▶ [WHAT THIS TASK INVOLVES]: Lines to restate from the data below: from the one containing "(** On that" to the one containing "function computes plus", both included. Give them again exactly, and only them.

--- EXTRACTED DATA ---

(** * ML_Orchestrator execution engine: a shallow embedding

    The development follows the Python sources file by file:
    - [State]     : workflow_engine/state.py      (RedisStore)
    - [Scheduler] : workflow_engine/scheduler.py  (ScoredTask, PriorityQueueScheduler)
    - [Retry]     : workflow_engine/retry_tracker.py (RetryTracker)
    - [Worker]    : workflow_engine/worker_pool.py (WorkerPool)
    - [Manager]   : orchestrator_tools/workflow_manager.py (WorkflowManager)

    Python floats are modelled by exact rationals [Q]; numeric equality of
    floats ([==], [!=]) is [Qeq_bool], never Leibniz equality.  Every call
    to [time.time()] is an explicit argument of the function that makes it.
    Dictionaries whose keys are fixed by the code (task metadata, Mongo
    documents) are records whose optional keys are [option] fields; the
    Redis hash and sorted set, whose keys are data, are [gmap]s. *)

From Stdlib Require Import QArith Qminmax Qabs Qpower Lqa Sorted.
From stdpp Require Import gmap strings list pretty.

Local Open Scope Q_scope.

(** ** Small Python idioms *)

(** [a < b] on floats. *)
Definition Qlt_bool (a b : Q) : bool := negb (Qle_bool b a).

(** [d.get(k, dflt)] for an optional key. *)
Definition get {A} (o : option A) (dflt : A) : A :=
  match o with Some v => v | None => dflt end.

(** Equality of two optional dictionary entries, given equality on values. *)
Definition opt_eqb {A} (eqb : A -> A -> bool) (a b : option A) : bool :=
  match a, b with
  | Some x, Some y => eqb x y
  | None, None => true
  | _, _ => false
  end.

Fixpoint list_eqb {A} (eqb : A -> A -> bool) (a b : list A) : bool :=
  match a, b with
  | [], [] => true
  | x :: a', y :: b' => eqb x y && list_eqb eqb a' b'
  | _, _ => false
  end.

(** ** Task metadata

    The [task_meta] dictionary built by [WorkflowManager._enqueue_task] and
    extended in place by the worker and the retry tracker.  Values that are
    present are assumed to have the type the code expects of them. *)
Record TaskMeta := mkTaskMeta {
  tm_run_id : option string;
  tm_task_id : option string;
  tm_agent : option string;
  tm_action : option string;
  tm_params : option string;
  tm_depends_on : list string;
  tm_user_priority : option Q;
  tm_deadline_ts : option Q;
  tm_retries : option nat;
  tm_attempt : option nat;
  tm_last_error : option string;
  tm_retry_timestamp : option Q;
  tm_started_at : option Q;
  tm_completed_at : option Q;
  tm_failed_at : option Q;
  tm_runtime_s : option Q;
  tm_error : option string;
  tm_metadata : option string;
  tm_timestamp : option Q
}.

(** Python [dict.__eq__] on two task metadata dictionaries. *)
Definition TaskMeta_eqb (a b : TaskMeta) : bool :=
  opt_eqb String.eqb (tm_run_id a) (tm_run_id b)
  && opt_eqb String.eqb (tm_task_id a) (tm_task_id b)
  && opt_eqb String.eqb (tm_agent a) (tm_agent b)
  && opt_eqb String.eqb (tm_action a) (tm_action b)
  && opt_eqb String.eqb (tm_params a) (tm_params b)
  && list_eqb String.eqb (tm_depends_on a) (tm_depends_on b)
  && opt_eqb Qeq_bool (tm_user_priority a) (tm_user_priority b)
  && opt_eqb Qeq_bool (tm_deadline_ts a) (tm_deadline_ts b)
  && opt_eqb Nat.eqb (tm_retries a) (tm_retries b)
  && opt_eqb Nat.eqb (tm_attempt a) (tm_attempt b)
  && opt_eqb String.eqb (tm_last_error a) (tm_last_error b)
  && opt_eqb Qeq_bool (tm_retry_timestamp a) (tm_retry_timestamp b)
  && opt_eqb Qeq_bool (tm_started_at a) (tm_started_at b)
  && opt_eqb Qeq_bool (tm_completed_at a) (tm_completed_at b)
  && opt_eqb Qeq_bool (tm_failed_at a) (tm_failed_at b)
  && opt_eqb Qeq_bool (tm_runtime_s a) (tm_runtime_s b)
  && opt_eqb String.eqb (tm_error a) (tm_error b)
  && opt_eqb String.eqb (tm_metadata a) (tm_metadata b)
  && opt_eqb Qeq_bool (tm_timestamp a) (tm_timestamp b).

---
--- EXTRACTED DATA ---

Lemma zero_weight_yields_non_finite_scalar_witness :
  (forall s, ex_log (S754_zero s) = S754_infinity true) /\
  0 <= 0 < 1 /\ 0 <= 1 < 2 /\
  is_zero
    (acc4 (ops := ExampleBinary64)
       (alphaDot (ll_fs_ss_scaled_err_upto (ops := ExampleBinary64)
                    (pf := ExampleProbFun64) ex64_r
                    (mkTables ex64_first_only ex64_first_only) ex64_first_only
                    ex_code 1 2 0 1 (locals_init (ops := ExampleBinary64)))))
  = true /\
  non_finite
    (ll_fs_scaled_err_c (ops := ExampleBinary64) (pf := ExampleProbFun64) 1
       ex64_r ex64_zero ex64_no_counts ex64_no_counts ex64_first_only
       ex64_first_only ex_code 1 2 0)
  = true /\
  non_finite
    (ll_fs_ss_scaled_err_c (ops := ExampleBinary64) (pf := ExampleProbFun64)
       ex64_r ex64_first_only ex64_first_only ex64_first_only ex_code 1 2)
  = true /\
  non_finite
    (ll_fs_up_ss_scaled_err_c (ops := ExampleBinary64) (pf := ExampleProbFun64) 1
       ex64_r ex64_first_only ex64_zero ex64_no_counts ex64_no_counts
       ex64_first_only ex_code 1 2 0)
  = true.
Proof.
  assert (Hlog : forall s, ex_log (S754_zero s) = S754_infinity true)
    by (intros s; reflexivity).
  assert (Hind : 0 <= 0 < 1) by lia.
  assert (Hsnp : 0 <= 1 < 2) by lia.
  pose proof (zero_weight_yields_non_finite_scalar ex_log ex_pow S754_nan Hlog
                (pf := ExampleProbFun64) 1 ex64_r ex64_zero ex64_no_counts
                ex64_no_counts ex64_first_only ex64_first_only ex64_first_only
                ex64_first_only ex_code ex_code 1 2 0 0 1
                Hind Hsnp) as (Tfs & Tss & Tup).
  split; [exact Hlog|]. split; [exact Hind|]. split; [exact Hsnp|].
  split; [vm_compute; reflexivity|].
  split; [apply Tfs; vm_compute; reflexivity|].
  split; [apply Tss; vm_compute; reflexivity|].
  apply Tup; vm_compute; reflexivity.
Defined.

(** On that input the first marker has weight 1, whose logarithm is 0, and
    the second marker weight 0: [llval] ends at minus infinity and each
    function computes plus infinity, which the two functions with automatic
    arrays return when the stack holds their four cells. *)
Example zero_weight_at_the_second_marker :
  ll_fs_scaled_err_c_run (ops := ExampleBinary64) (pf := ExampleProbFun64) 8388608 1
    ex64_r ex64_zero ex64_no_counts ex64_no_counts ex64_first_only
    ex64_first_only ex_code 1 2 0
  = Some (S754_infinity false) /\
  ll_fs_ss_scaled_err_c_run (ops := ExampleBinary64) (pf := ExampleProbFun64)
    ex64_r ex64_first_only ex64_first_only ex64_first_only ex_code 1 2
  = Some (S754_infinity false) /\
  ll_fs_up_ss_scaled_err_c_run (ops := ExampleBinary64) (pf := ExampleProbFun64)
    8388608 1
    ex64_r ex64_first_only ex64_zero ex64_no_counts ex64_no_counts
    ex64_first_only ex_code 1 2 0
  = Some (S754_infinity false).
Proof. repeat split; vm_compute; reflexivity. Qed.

---

▶ [SOLUTION BELOW]:
(** On that input the first marker has weight 1, whose logarithm is 0, and
    the second marker weight 0: [llval] ends at minus infinity and each
    function computes plus infinity, which the two functions with automatic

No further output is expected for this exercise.